What to work on -
Each line in the data holding "goal" should be listed.

Stored items
════════════════════

(* ===== verification/RunStoreFacts.v ===== *)
(** * RunStoreFacts: what any sequence of calls leaves in the run store *)

From Stdlib Require Import ZArith Lia String Ascii.
From S2P Require Import Prelude Assoc Text BTree F64 Externals Decimal Broker RiskState View Recon Flatten Guard Planner Data Decision Record RunStore.

Local Open Scope Z_scope.

Section facts.
Context `{Chrono}.

(** One call of the store, by anyone; the reads change nothing but the count of injected failures. *)
Inductive op :=
| OpBegin (k : RunKey) (day : NaiveDate) (t : DateTime) (lease : Z)
| OpJournal (k : RunKey) (e : JournalEntry)
| OpFinish (r : RunRecord)
| OpRead.

Definition apply_op (g : RunStore) (o : op) : RunStore :=
  match o with
  | OpBegin k day t lease => (begin g k day t lease).2
  | OpJournal k e => (journal_order g k e).2
  | OpFinish r => (finish g r).2
  | OpRead => (guarded g (Ok tt, g)).2
  end.

Lemma guarded_cases {A} g (k : answer A) :
  guarded g k = k ∧ fails g ≤ 0 ∨
  0 < fails g ∧ (guarded g k).1 = Err (RunStoreError.Unavailable "injected failure") ∧
  entries (guarded g k).2 = entries g ∧ ledger (guarded g k).2 = ledger g ∧ order (guarded g k).2 = order g.
Proof. unfold guarded. destruct (Z.ltb_spec 0 (fails g)); [by right|by left]. Qed.

Lemma put_get k e g k' : as_get (entries (put k e g)) k' = if bool_decide (k' = k) then Some e else as_get (entries g) k'.
Proof. apply as_get_insert. Qed.

(** What one call does to the entry of one key: nothing, or start it, or journal to it, or finish it. *)
Inductive entry_step (k : RunKey) : op → option Entry → option Entry → Prop :=
| es_same o e : entry_step k o e e
| es_start day t lease : entry_step k (OpBegin k day t lease) None
    (Some (InProgress 1 day t (dt_add t (duration_seconds lease)) []))
| es_resume n d s l j day t lease : dt_ltb t l = false →
    entry_step k (OpBegin k day t lease) (Some (InProgress n d s l j))
      (Some (InProgress (wrap_u32 (n + 1)) day t (dt_add t (duration_seconds lease)) j))
| es_journal n d s l j e : entry_step k (OpJournal k e) (Some (InProgress n d s l j)) (Some (InProgress n d s l (journal_put e j)))
| es_finish n d s l j r : run_key r = k → entry_step k (OpFinish r) (Some (InProgress n d s l j)) (Some (Done r)).

(** The injected failure leaves the entries. *)
Ltac not_injected :=
  match goal with |- context [guarded ?g ?x] => destruct (guarded_cases g x) as [[-> _]|(_ & _ & -> & _)] end; [|constructor].

Lemma op_entry g o k : entry_step k o (as_get (entries g) k) (as_get (entries (apply_op g o)) k).
Proof.
  destruct o as [k1 day t lease|k1 e|r|]; simpl; unfold begin, journal_order, finish; not_injected; [..|constructor].
  - destruct (as_get (entries g) k1) as [[n d s l j|r]|] eqn:E; [|constructor|].
    + destruct (dt_ltb t l) eqn:El; [constructor|]. cbn [snd]. rewrite put_get. case_bool_decide as Hk; [|constructor].
      subst. rewrite E. by constructor.
    + cbn [snd]. change (entries (setter order _ ?x)) with (entries x). rewrite put_get. case_bool_decide as Hk; [|constructor].
      subst. rewrite E. constructor.
  - destruct (as_get (entries g) k1) as [[n d s l j|r]|] eqn:E; [|constructor|constructor].
    cbn [snd]. rewrite put_get. case_bool_decide as Hk; [|constructor]. subst. rewrite E. constructor.
  - destruct (as_get (entries g) (run_key r)) as [[n d s l j|r']|] eqn:E; [|constructor|constructor].
    cbn [snd]. change (entries (setter ledger _ ?x)) with (entries x). rewrite put_get. case_bool_decide as Hk; [|constructor].
    subst. rewrite E. by constructor.
Qed.

(** ** Records are written once *)

Lemma done_stays ops g k r : as_get (entries g) k = Some (Done r) → as_get (entries (fold_left apply_op ops g)) k = Some (Done r).
Proof.
  revert g. induction ops as [|o ops IH]; intros g Hd; simpl; [done|]. apply IH.
  pose proof (op_entry g o k) as Hs. rewrite Hd in Hs. by inversion Hs.
Qed.

(** ** Leases *)

(** The key is in progress under a lease that runs at least until [t], or finished. *)
Definition held_until (g : RunStore) (k : RunKey) (t : DateTime) : Prop :=
  match as_get (entries g) k with
  | Some (InProgress _ _ _ lease _) => dt_ltb lease t = false
  | Some (Done _) => True
  | None => False
  end.

Definition lease_nonneg (o : op) : Prop := match o with OpBegin _ _ _ lease => 0 ≤ lease | _ => True end.

Lemma later `{!ChronoLaws} t lease x : 0 ≤ lease → dt_ltb t x = false → dt_ltb (dt_add t (duration_seconds lease)) x = false.
Proof.
  unfold dt_ltb, duration_seconds. intros Hl Hx%Z.ltb_ge. apply Z.ltb_ge.
  rewrite (duration_add _ t), duration_dt_add. lia.
Qed.

Lemma held_step `{!ChronoLaws} g o k x : lease_nonneg o → held_until g k x → held_until (apply_op g o) k x.
Proof.
  unfold held_until. intros Hl. destruct (op_entry g o k) as [o' e|day t lease|n d s l j day t lease Ht|n d s l j e|n d s l j r Hr];
    [done|done| |done|done].
  intros Hx. apply later; [done|]. revert Ht Hx. unfold dt_ltb. intros Ht%Z.ltb_ge Hx%Z.ltb_ge. apply Z.ltb_ge.
  rewrite (duration_add t l x). lia.
Qed.

Lemma held_ops `{!ChronoLaws} ops g k x : Forall lease_nonneg ops → held_until g k x → held_until (fold_left apply_op ops g) k x.
Proof.
  revert g. induction ops as [|o ops IH]; intros g Hl Hx; simpl; [done|]. inversion Hl; subst. apply IH; [done|]. by apply held_step.
Qed.

Lemma started_inv `{!ChronoLaws} g k day t lease n : (begin g k day t lease).1 = Ok (Started n) →
  as_get (entries (begin g k day t lease).2) k = Some (InProgress n day t (dt_add t (duration_seconds lease))
    (match as_get (entries g) k with Some (InProgress _ _ _ _ j) => j | _ => [] end)) ∧
  match as_get (entries g) k with
  | Some (InProgress n' _ _ l _) => dt_ltb t l = false ∧ n = wrap_u32 (n' + 1)
  | Some (Done _) => False
  | None => n = 1
  end.
Proof.
  unfold begin. match goal with |- context [guarded g ?x] => destruct (guarded_cases g x) as [[-> _]|(_ & -> & _)] end; [|done].
  destruct (as_get (entries g) k) as [[n' d s l j|r]|] eqn:E; [destruct (dt_ltb t l) eqn:El; [done|]|done|]; cbn [fst snd].
  - intros [= <-]. by rewrite put_get, bool_decide_true.
  - intros [= <-]. change (entries (setter order _ ?x)) with (entries x). by rewrite put_get, bool_decide_true.
Qed.

(** ** The ledger of acted decisions *)

(** [d] is the date of an acted decision of [sleeve] in a finished record of [account]. *)
Definition acted_in (g : RunStore) (account sleeve : string) (d : NaiveDate) : Prop :=
  ∃ k r x, as_get (entries g) k = Some (Done r) ∧ rk_account k = account ∧ x ∈ decisions r ∧ acted x = true ∧
    sd_sleeve x = sleeve ∧ sd_decision_date x = d.

(** The newest of a set of dates. *)
Definition newest (o : option NaiveDate) (P : NaiveDate → Prop) : Prop :=
  (∀ d, o = Some d → P d) ∧ ∀ d, P d → ∃ m, o = Some m ∧ date_gtb d m = false.

Definition ledger_exact (g : RunStore) : Prop := ∀ account sleeve,
  newest (bt_get (ledger g) (account, sleeve)) (acted_in g account sleeve).

(** One acted decision: the ledger keeps the newer date. *)
Lemma advance_newest `{!ChronoLaws} account m x a s (P : NaiveDate → Prop) :
  newest (bt_get m (a, s)) P →
  newest (bt_get (advance account m x) (a, s)) (λ d, P d ∨ a = account ∧ s = sd_sleeve x ∧ d = sd_decision_date x).
Proof.
  intros [H1 H2]. unfold advance. destruct (decide ((a, s) = (account, sd_sleeve x))) as [E|E].
  - injection E as -> ->. rewrite bt_get_insert_eq. destruct (bt_get m (account, sd_sleeve x)) as [m0|] eqn:Em; simpl.
    + destruct (date_gtb (sd_decision_date x) m0) eqn:Eg; split; intros d.
      * intros [= <-]. by right.
      * intros [Hd|(_ & _ & ->)]; eexists; (split; [done|]); [|apply date_gtb_irrefl].
        destruct (H2 d Hd) as (m' & [= <-] & Hm). destruct (date_gtb d (sd_decision_date x)) eqn:E; [|done].
        by rewrite (date_gtb_trans _ _ _ E Eg) in Hm.
      * intros [= <-]. left. by apply H1.
      * intros [Hd|(_ & _ & ->)]; [by apply H2|]. by exists m0.
    + rewrite date_gtb_irrefl. split; intros d.
      * intros [= <-]. by right.
      * intros [Hd|(_ & _ & ->)]; [by destruct (H2 d Hd) as (? & ? & _)|]. eexists. split; [done|]. apply date_gtb_irrefl.
  - rewrite bt_get_insert_ne by done. split; intros d.
    + intros Hd. left. by apply H1.
    + intros [Hd|(-> & -> & _)]; [by apply H2|done].
Qed.

Lemma newest_iff o (P Q : NaiveDate → Prop) : (∀ d, P d ↔ Q d) → newest o P → newest o Q.
Proof. intros Hpq [H1 H2]. split; intros d Hd; [by apply Hpq, H1|by apply H2, Hpq]. Qed.

Lemma advance_all `{!ChronoLaws} account l m a s (P : NaiveDate → Prop) :
  newest (bt_get m (a, s)) P →
  newest (bt_get (fold_left (advance account) l m) (a, s))
    (λ d, P d ∨ ∃ x, x ∈ l ∧ a = account ∧ s = sd_sleeve x ∧ d = sd_decision_date x).
Proof.
  revert m P. induction l as [|x l IH]; intros m P Hm; simpl.
  - eapply newest_iff; [|exact Hm]. intros d. set_solver.
  - eapply newest_iff; [|apply IH, (advance_newest account m x a s P Hm)]. intros d. set_solver.
Qed.

Lemma ledger_step `{!ChronoLaws} g o : ledger_exact g → ledger_exact (apply_op g o).
Proof.
  intros Hg a s.
  (* a call that finishes nothing keeps the ledger and the finished records *)
  assert (ledger (apply_op g o) = ledger g → (∀ k r, as_get (entries (apply_op g o)) k = Some (Done r) ↔ as_get (entries g) k = Some (Done r)) →
    newest (bt_get (ledger (apply_op g o)) (a, s)) (acted_in (apply_op g o) a s)) as Hkeep.
  { intros -> He. eapply newest_iff; [|apply Hg]. intros d. unfold acted_in. setoid_rewrite He. done. }
  assert ((∀ r, o ≠ OpFinish r) → ledger (apply_op g o) = ledger g →
    newest (bt_get (ledger (apply_op g o)) (a, s)) (acted_in (apply_op g o) a s)) as Hother.
  { intros Hno Hl. apply Hkeep; [done|]. intros k r. pose proof (op_entry g o k) as He.
    revert Hno. by destruct He as [| | | |? ? ? ? ? r0]; [..|intros Hno; destruct (Hno r0)]. }
  destruct o as [k day t lease|k e|r|].
  - apply Hother; [done|]. simpl. unfold begin. match goal with |- context [guarded g ?x] => destruct (guarded_cases g x) as [[-> _]|(_ & _ & _ & -> & _)] end; [|done].
    destruct (as_get (entries g) k) as [[]|]; [|done|done]. by destruct (dt_ltb t _).
  - apply Hother; [done|]. simpl. unfold journal_order. match goal with |- context [guarded g ?x] => destruct (guarded_cases g x) as [[-> _]|(_ & _ & _ & -> & _)] end; [|done].
    by destruct (as_get (entries g) k) as [[]|].
  - simpl in *. unfold finish in *. match goal with |- context [guarded g ?x] => destruct (guarded_cases g x) as [[Hq _]|(_ & _ & He & Hl & _)] end.
    2: { apply Hkeep; [done|]. intros k r'. by rewrite He. }
    rewrite Hq in *. destruct (as_get (entries g) (run_key r)) as [[n d0 s0 l j|r']|] eqn:E; [|by apply Hkeep|by apply Hkeep].
    cbn [snd]. change (ledger (setter ledger ?v ?x)) with v.
    eapply newest_iff; [|apply advance_all, Hg]. intros d. unfold acted_in.
    change (entries (setter ledger _ ?x)) with (entries x). split.
    + intros [(k & r0 & x & Hk & Hr)|(x & [Hx Ha]%list_elem_of_In%filter_In & -> & -> & ->)].
      * exists k, r0, x. rewrite put_get, bool_decide_false; [done|]. intros ->. by rewrite E in Hk.
      * exists (run_key r), r, x. rewrite put_get, bool_decide_true by done. apply list_elem_of_In in Hx. done.
    + intros (k & r0 & x & Hk & Hacc & Hx & Ha & Hs & Hd). rewrite put_get in Hk. case_bool_decide as Ek.
      * injection Hk as <-. subst. right. exists x. split; [|done]. apply list_elem_of_In, filter_In. split; [by apply list_elem_of_In|done].
      * left. by exists k, r0, x.
  - apply Hother; [done|]. simpl. match goal with |- context [guarded g ?x] => destruct (guarded_cases g x) as [[-> _]|(_ & _ & _ & -> & _)] end; done.
Qed.

Lemma ledger_ops `{!ChronoLaws} ops g : ledger_exact g → ledger_exact (fold_left apply_op ops g).
Proof. revert g. induction ops as [|o ops IH]; intros g Hg; simpl; [done|]. by apply IH, ledger_step. Qed.

Lemma ledger_empty : ledger_exact empty_store.
Proof. intros a s. split; [done|]. by intros d (k & r & x & Hk & _). Qed.
End facts.

(** C14. A run key is one run. After an attempt of a key was started at [t], another attempt of that key is started
    only when its lease has run out, whatever calls anyone made of the store in between; once a record of the key is
    written it is what every later [begin] returns, and no second record can be written. *)
Theorem run_key_is_one_run `{ChronoLaws} g k day t lease n ops day' t' lease' :
  (begin g k day t lease).1 = Ok (Started n) → 0 ≤ lease → Forall lease_nonneg ops →
  let g' := fold_left apply_op ops (begin g k day t lease).2 in
  (∀ n', (begin g' k day' t' lease').1 = Ok (Started n') → dt_ltb t' (dt_add t (duration_seconds lease)) = false) ∧
  (∀ r, as_get (entries g') k = Some (Done r) → ∀ ops', let g'' := fold_left apply_op ops' g' in fails g'' ≤ 0 →
     (begin g'' k day' t' lease').1 = Ok (AlreadyDone r) ∧
     ∀ r', run_key r' = k → (finish g'' r').1 = Err (RunStoreError.AlreadyFinished (canonical k))).
Proof.
  intros Hs Hl Hops g'. split.
  - intros n' Hn. apply started_inv in Hs as [Hs _].
    assert (held_until g' k (dt_add t (duration_seconds lease))) as Hheld.
    { apply held_ops; [done|]. unfold held_until. rewrite Hs. unfold dt_ltb. by rewrite duration_self. }
    apply started_inv in Hn as [_ Hn]. unfold held_until in Hheld.
    destruct (as_get (entries g') k) as [[n0 d0 s0 l j|r]|]; [|done|done]. destruct Hn as [Hn _].
    revert Hn Hheld. unfold dt_ltb. intros Hn%Z.ltb_ge Hx%Z.ltb_ge. apply Z.ltb_ge. rewrite (duration_add t' l). lia.
  - intros r Hr ops' g'' Hf. apply (done_stays ops') in Hr. fold g'' in Hr. unfold begin, finish, guarded.
    rewrite (proj2 (Z.ltb_ge 0 (fails g'')) Hf), Hr. split; [done|]. intros r' ->. by rewrite Hr.
Qed.

(** C19. [D_acted] is exact. After any calls of a new store, the acted decision on record for an account and a sleeve
    is the newest decision date of that sleeve that a finished run of that account acted on, and there is none when no
    finished run acted on the sleeve; in particular it never moves backwards. *)
Theorem acted_ledger_exact `{ChronoLaws} ops account sleeve :
  let g := fold_left apply_op ops empty_store in
  newest (bt_get (ledger g) (account, sleeve)) (acted_in g account sleeve).
Proof. apply ledger_ops, ledger_empty. Qed.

════════════════════

Solution to the exercise -
  match goal with |- context [guarded ?g ?x] => destruct (guarded_cases g x) as [[-> _]|(_ & _ & -> & _)] end; [|constructor].
  unfold begin. match goal with |- context [guarded g ?x] => destruct (guarded_cases g x) as [[-> _]|(_ & -> & _)] end; [|done].
  - apply Hother; [done|]. simpl. unfold begin. match goal with |- context [guarded g ?x] => destruct (guarded_cases g x) as [[-> _]|(_ & _ & _ & -> & _)] end; [|done].
  - apply Hother; [done|]. simpl. unfold journal_order. match goal with |- context [guarded g ?x] => destruct (guarded_cases g x) as [[-> _]|(_ & _ & _ & -> & _)] end; [|done].
  - simpl in *. unfold finish in *. match goal with |- context [guarded g ?x] => destruct (guarded_cases g x) as [[Hq _]|(_ & _ & He & Hl & _)] end.
  - apply Hother; [done|]. simpl. match goal with |- context [guarded g ?x] => destruct (guarded_cases g x) as [[-> _]|(_ & _ & _ & -> & _)] end; done.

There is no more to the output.